**AIM OF THE EXERCISE**
Start at the line with "(top bss - 56)" in the records below, stop at the line with "clearbody s1. cbv", and return every line in that span exactly, the two end lines included.

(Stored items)
Segment Open
(* ===== verification/Descriptors.v ===== *)
(** * Descriptor tables

    [arch/gdt.rs] and [interrupts/idt.rs]: the segment descriptors, the task
    state segment and the 256 gates, as the code writes them, and as the
    processor reads them back from the bytes in memory. *)

From S2P Require Import Prelude Thread.

(** ** [arch/gdt.rs] *)

Definition DOUBLE_FAULT_IST_INDEX : nat := 0.
Definition DOUBLE_FAULT_STACK_SIZE : Z := 4096.

(** [repr(C, packed)] *)
Record Tss := mkTss {
  tss_reserved_0 : Z;
  tss_rsp0 : Z; tss_rsp1 : Z; tss_rsp2 : Z;
  tss_reserved_1 : Z;
  tss_ist : list Z;
  tss_reserved_2 : Z;
  tss_reserved_3 : Z;
  tss_iomap_base : Z;
}.

Definition Tss_static : Tss := mkTss 0 0 0 0 0 (replicate 7 0) 0 0 0.

(** [size_of::<Tss>()] *)
Definition TSS_SIZE : Z := 4 + 8 + 8 + 8 + 8 + 7 * 8 + 8 + 2 + 2.

Definition tss_bytes (t : Tss) : list Z :=
  le_bytes 4 (tss_reserved_0 t) ++ le_bytes 8 (tss_rsp0 t) ++ le_bytes 8 (tss_rsp1 t) ++ le_bytes 8 (tss_rsp2 t) ++
  le_bytes 8 (tss_reserved_1 t) ++ mjoin (le_bytes 8 <$> tss_ist t) ++ le_bytes 8 (tss_reserved_2 t) ++
  le_bytes 2 (tss_reserved_3 t) ++ le_bytes 2 (tss_iomap_base t).

Definition GDT_KERNEL_CODE : Z := 0x00AF9A000000FFFF.
Definition GDT_KERNEL_DATA : Z := 0x00AF92000000FFFF.
Definition GDT_USER_CODE : Z := 0x00AFFA000000FFFF.
Definition GDT_USER_DATA : Z := 0x00AFF2000000FFFF.

Definition KERNEL_CODE_SELECTOR : Z := 0x08.
Definition KERNEL_DATA_SELECTOR : Z := 0x10.
Definition TSS_SELECTOR : Z := 0x28.

Definition Gdt_static : list Z := [0; GDT_KERNEL_CODE; GDT_KERNEL_DATA; GDT_USER_CODE; GDT_USER_DATA; 0; 0].

(** [size_of::<Gdt>()]: seven words, padded to the alignment of 16. *)
Definition GDT_SIZE : Z := 64.

Definition gdt_bytes (g : list Z) : list Z := mjoin (le_bytes 8 <$> g) ++ replicate 8 0.
(* ===== verification/Entry.v ===== *)
(** * The system call path

    From the [syscall] instruction of a user thread to
    [rust_syscall_dispatcher] and back: the model-specific registers that
    [init] of [syscall/mod.rs] writes, what the processor makes of them, and
    [syscall/handler.asm] as code of [X86.v].  The scratch words and the kernel
    stack are globals of the assembly file, one for the whole machine. *)

From S2P Require Import Prelude Thread X86 Descriptors Traps.

(** ** [syscall/mod.rs]: the model-specific registers *)

Definition MSR_STAR : Z := 0xC0000081.
Definition MSR_LSTAR : Z := 0xC0000082.
Definition MSR_SFMASK : Z := 0xC0000084.
Definition MSR_EFER : Z := 0xC0000080.

(** The registers by number; the instructions take the value in two halves. *)
Definition wrmsr (m : Memory) (msr value : Z) : Memory :=
  let low := wrap32 value in
  let high := wrap32 (Z.shiftr value 32) in
  mem_write m msr (high * 2 ^ 32 + low).

Definition rdmsr (m : Memory) (msr : Z) : Z :=
  let low := wrap32 (mem_read m msr) in
  let high := wrap32 (Z.shiftr (mem_read m msr) 32) in
  Z.lor (wrap64 (Z.shiftl high 32)) low.

(** [syscall_entry] is the address of the assembly routine. *)
Definition syscall_init (syscall_entry : Z) (m : Memory) : Memory :=
  let star_value :=
    Z.lor (wrap64 (Z.shiftl (Z.land USER_CODE_SELECTOR (not_w 64 3)) 48)) (wrap64 (Z.shiftl KERNEL_CODE_SELECTOR 32)) in
  let m := wrmsr m MSR_STAR star_value in
  let m := wrmsr m MSR_LSTAR syscall_entry in
  let sfmask := Z.lor (Z.lor (Z.shiftl 1 8) (Z.shiftl 1 9)) (Z.shiftl 1 10) in
  let m := wrmsr m MSR_SFMASK sfmask in
  let efer := rdmsr m MSR_EFER in
  let efer := Z.lor efer 1 in
  wrmsr m MSR_EFER efer.

(** The [syscall] instruction, with [m_rip] the address behind it: an undefined
    opcode unless enabled; the return address and the flags go to [rcx] and
    [r11], the flags of the mask are cleared, the selectors come from [STAR]. *)
Definition cpu_syscall (m : Memory) (s : Mach) : option Mach :=
  if Z.testbit (mem_read m MSR_EFER) 0 then
    let sel := wrap16 (Z.shiftr (mem_read m MSR_STAR) 32) in
    Some (mkMach (upd (upd (regs s) RCX (m_rip s)) R11 (m_rflags s)) (mem s)
      (Z.land (m_rflags s) (not_w 64 (mem_read m MSR_SFMASK)))
      (Z.land sel 0xFFFC) (wrap16 (sel + 8)) (m_ds s) (m_es s) (m_cr3 s) (mem_read m MSR_LSTAR))
  else None.

(** ** [syscall/handler.asm] *)

Definition STACK_BYTES : Z := 16384.

(** The registers the entry saves on the kernel stack. *)
Definition saved_on_entry : list reg := [RBX; RBP; R12; R13; R14; R15].

Section code.
(** Where the linker puts the [.bss] of the file. *)
Context (bss : Z).

Definition temp_user_rsp : Z := bss.
Definition temp_user_rcx : Z := bss + 8.
Definition temp_user_r11 : Z := bss + 16.
Definition temp_arg4 : Z := bss + 24.
Definition temp_arg5 : Z := bss + 32.
Definition temp_kernel_stack : Z := bss + 40.

(** From [syscall_entry] to [call rust_syscall_dispatcher]. *)
Definition syscall_entry : list instr :=
  [StA temp_user_rsp RSP; StA temp_user_rcx RCX; StA temp_user_r11 R11; StA temp_arg4 R8; StA temp_arg5 R9;
   LeaA RSP (temp_kernel_stack + STACK_BYTES); AndI RSP (not_w 64 15)] ++
  (Push <$> saved_on_entry) ++
  [Mov RCX RAX; Mov RAX RDX; Mov RDX RDI; Mov R8 RSI; Mov R9 RAX;
   SubI RSP 56;
   Mov RAX R10; St RSP 32 RAX;
   LdA RAX temp_arg4; St RSP 40 RAX;
   LdA RAX temp_arg5; St RSP 48 RAX].

(** From the call to [iretq]. *)
Definition syscall_exit : list instr :=
  [AddI RSP 56] ++ (Pop <$> [R15; R14; R13; R12; RBP; RBX]) ++
  [LdA RCX temp_user_rcx; LdA R11 temp_user_r11;
   AndI R11 0x3C7FD7; OrI R11 0x200;
   ShlI RCX 16; SarI RCX 16;
   LdA R10 temp_user_rsp; Mov RSP R10] ++
  [PushI 0x23; Push R10; Push R11; PushI 0x1B; Push RCX].

(** The arguments of the call in the Windows convention: four in registers, the
    others above the 32 bytes of home space. *)
Definition call_arguments (s : Mach) : list Z :=
  [regs s RCX; regs s RDX; regs s R8; regs s R9;
   load 8 (mem s) (regs s RSP + 32); load 8 (mem s) (regs s RSP + 40); load 8 (mem s) (regs s RSP + 48)].

(** What the dispatcher leaves of the machine it was called on: its result is in
    [rax], the registers the convention preserves are as they were, and so are
    the words the entry saved; home space and argument slots are its own. *)
Record dispatched (s s' : Mach) (result : Z) : Prop := {
  di_result : regs s' RAX = result;
  di_saved r : r ∈ [RBX; RBP; RSI; RDI; RSP; R12; R13; R14; R15] → regs s' r = regs s r;
  di_stack b : regs s RSP + 56 ≤ b < regs s RSP + 104 → mem_read (mem s') b = mem_read (mem s) b;
  di_scratch b : bss ≤ b < bss + 24 → mem_read (mem s') b = mem_read (mem s) b;
}.
End code.

(** ** Properties *)

(** The section is aligned and lies inside the address space. *)
Record bss_ok (bss : Z) : Prop := {
  bo_range : 0 ≤ bss ∧ bss + 40 + STACK_BYTES < 2 ^ 64;
  bo_aligned : bss mod 16 = 0;
}.

Definition top (bss : Z) : Z := bss + 16416.

Section path.
Context (bss : Z) (Hbss : bss_ok bss).

Lemma bss_small o : 0 ≤ o ≤ 16424 → wrap64 (bss + o) = bss + o.
Proof using Hbss. intros. destruct Hbss as [[]]. apply wrap_small. unfold in_range, STACK_BYTES in *. lia. Qed.

Lemma stack_top_value : Z.land (wrap64 (temp_kernel_stack bss + STACK_BYTES)) (not_w 64 15) = top bss.
Proof using Hbss.
  destruct Hbss as [Hr Ha]. unfold temp_kernel_stack, STACK_BYTES, top in *. rewrite wrap_small by (unfold in_range; lia).
  rewrite aligned_16 by (unfold in_range; lia). pose proof (Z.div_mod bss 16). 
  replace (bss + 40 + 16384) with (8 + (bss / 16 + 1026) * 16) by lia. rewrite Z.div_add by lia. change (8 / 16) with 0. lia.
Qed.

(** The machine at the call. *)
Record at_call (s s' : Mach) : Prop := {
  ac_rsp : regs s' RSP = top bss - 104;
  ac_args : call_arguments s' = [regs s RAX; regs s RDI; regs s RSI; regs s RDX; regs s R10; regs s R8; regs s R9];
  ac_keep r : r ∈ [RBX; RBP; RSI; RDI; R10; R11; R12; R13; R14; R15] → regs s' r = regs s r;
  ac_saved i r : saved_on_entry !! i = Some r → load 8 (mem s') (top bss - 8 * (Z.of_nat i + 1)) = regs s r;
  ac_scratch : load 8 (mem s') bss = regs s RSP ∧ load 8 (mem s') (bss + 8) = regs s RCX ∧ load 8 (mem s') (bss + 16) = regs s R11;
  ac_mem b : b < bss ∨ top bss ≤ b → mem_read (mem s') b = mem_read (mem s) b;
}.

(** The scratch words and the switch to the kernel stack. *)
Lemma scratch_run s :
  (∀ r, in_range 64 (regs s r)) →
  let s1 := run [StA (temp_user_rsp bss) RSP; StA (temp_user_rcx bss) RCX; StA (temp_user_r11 bss) R11; StA (temp_arg4 bss) R8;
     StA (temp_arg5 bss) R9; LeaA RSP (temp_kernel_stack bss + STACK_BYTES); AndI RSP (not_w 64 15)] s in
  regs s1 RSP = top bss ∧ (∀ r, r ≠ RSP → regs s1 r = regs s r) ∧
  (∀ o r, (o, r) ∈ [(0, RSP); (8, RCX); (16, R11); (24, R8); (32, R9)] → load 8 (mem s1) (bss + o) = regs s r) ∧
  (∀ b, b < bss ∨ bss + 40 ≤ b → mem_read (mem s1) b = mem_read (mem s) b).
Proof using Hbss.
  intros Hr s1. assert (regs s1 RSP = Z.land (wrap64 (temp_kernel_stack bss + STACK_BYTES)) (not_w 64 15)) as E1 by reflexivity.
  assert (∀ r, r ≠ RSP → regs s1 r = regs s r) as E2 by (intros []; done || reflexivity).
  assert (mem s1 = store 8 (store 8 (store 8 (store 8 (store 8 (mem s) (wrap64 bss) (regs s RSP)) (wrap64 (bss + 8)) (regs s RCX))
    (wrap64 (bss + 16)) (regs s R11)) (wrap64 (bss + 24)) (regs s R8)) (wrap64 (bss + 32)) (regs s R9)) as E3 by reflexivity.
  clearbody s1. rewrite stack_top_value in E1. rewrite !bss_small in E3 by lia.
  replace (wrap64 bss) with bss in E3 by (pose proof (bss_small 0); rewrite Z.add_0_r in *; symmetry; auto with lia).
  split_and!; [done|done| |].
  - assert (∀ a m r, load 8 (store 8 m a (regs s r)) a = regs s r) as W by (intros; rewrite (load_store 8); apply wrap_small, Hr).
    intros o r Hin. rewrite E3. repeat (apply elem_of_cons in Hin as [[= -> ->]|Hin]); [..|by apply elem_of_nil in Hin];
      rewrite ?Z.add_0_r, ?load_store_ne by lia; apply W.
  - intros b Hb. rewrite E3, !store_ne by lia. done.
Qed.

(** The arguments. *)
Lemma arguments_run s :
  regs s RSP = top bss - 48 →
  let s1 := run [Mov RCX RAX; Mov RAX RDX; Mov RDX RDI; Mov R8 RSI; Mov R9 RAX; SubI RSP 56; Mov RAX R10; St RSP 32 RAX;
     LdA RAX (temp_arg4 bss); St RSP 40 RAX; LdA RAX (temp_arg5 bss); St RSP 48 RAX] s in
  regs s1 RSP = top bss - 104 ∧
  regs s1 RCX = regs s RAX ∧ regs s1 RDX = regs s RDI ∧ regs s1 R8 = regs s RSI ∧ regs s1 R9 = regs s RDX ∧
  (∀ r, r ∈ [RBX; RBP; RSI; RDI; R10; R11; R12; R13; R14; R15] → regs s1 r = regs s r) ∧
  mem s1 = store 8 (store 8 (store 8 (mem s) (top bss - 72) (regs s R10)) (top bss - 64) (load 8 (mem s) (bss + 24)))
    (top bss - 56) (load 8 (mem s) (bss + 32)).
Proof using Hbss.
  intros Hs s1. assert (regs s1 RSP = wrap64 (regs s RSP - 56)) as E1 by reflexivity.
  assert (regs s1 RCX = regs s RAX ∧ regs s1 RDX = regs s RDI ∧ regs s1 R8 = regs s RSI ∧ regs s1 R9 = regs s RDX) as E2 by done.
  assert (∀ r, r ∈ [RBX; RBP; RSI; RDI; R10; R11; R12; R13; R14; R15] → regs s1 r = regs s r) as E3.
  { intros [] H; first [reflexivity|exfalso; revert H; reg_in]. }
  set (w o := wrap64 (wrap64 (regs s RSP - 56) + o)).
  assert (mem s1 = let m := store 8 (mem s) (w 32) (regs s R10) in
    let m := store 8 m (w 40) (load 8 m (wrap64 (bss + 24))) in store 8 m (w 48) (load 8 m (wrap64 (bss + 32)))) as E4 by reflexivity.
  assert (∀ o, 0 ≤ o ≤ 48 → w o = top bss - 104 + o) as Hw.
  { intros o Ho. unfold w. rewrite Hs. unfold top. replace (bss + 16416 - 48 - 56) with (bss + 16312) by lia.
    rewrite bss_small by lia. rewrite <- Z.add_assoc, bss_small by lia. lia. }
  clearbody s1. cbv zeta in E4. rewrite !Hw, !bss_small in E4 by lia.
  rewrite !load_store_ne in E4 by (unfold top; lia). rewrite E1. specialize (Hw 0). unfold w in Hw. rewrite Hs in *.
  split_and!; try done; [|apply E2..|].
  - unfold top. replace (bss + 16416 - 48 - 56) with (bss + 16312) by lia. rewrite bss_small by lia. lia.
  - rewrite E4. f_equal; [f_equal; [f_equal|]|]; lia.
Qed.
Segment Closed
**EXERCISE ANSWER**
    (top bss - 56) (load 8 (mem s) (bss + 32)).
Proof using Hbss.
  intros Hs s1. assert (regs s1 RSP = wrap64 (regs s RSP - 56)) as E1 by reflexivity.
  assert (regs s1 RCX = regs s RAX ∧ regs s1 RDX = regs s RDI ∧ regs s1 R8 = regs s RSI ∧ regs s1 R9 = regs s RDX) as E2 by done.
  assert (∀ r, r ∈ [RBX; RBP; RSI; RDI; R10; R11; R12; R13; R14; R15] → regs s1 r = regs s r) as E3.
  { intros [] H; first [reflexivity|exfalso; revert H; reg_in]. }
  set (w o := wrap64 (wrap64 (regs s RSP - 56) + o)).
  assert (mem s1 = let m := store 8 (mem s) (w 32) (regs s R10) in
    let m := store 8 m (w 40) (load 8 m (wrap64 (bss + 24))) in store 8 m (w 48) (load 8 m (wrap64 (bss + 32)))) as E4 by reflexivity.
  assert (∀ o, 0 ≤ o ≤ 48 → w o = top bss - 104 + o) as Hw.
  { intros o Ho. unfold w. rewrite Hs. unfold top. replace (bss + 16416 - 48 - 56) with (bss + 16312) by lia.
    rewrite bss_small by lia. rewrite <- Z.add_assoc, bss_small by lia. lia. }
  clearbody s1. cbv zeta in E4. rewrite !Hw, !bss_small in E4 by lia.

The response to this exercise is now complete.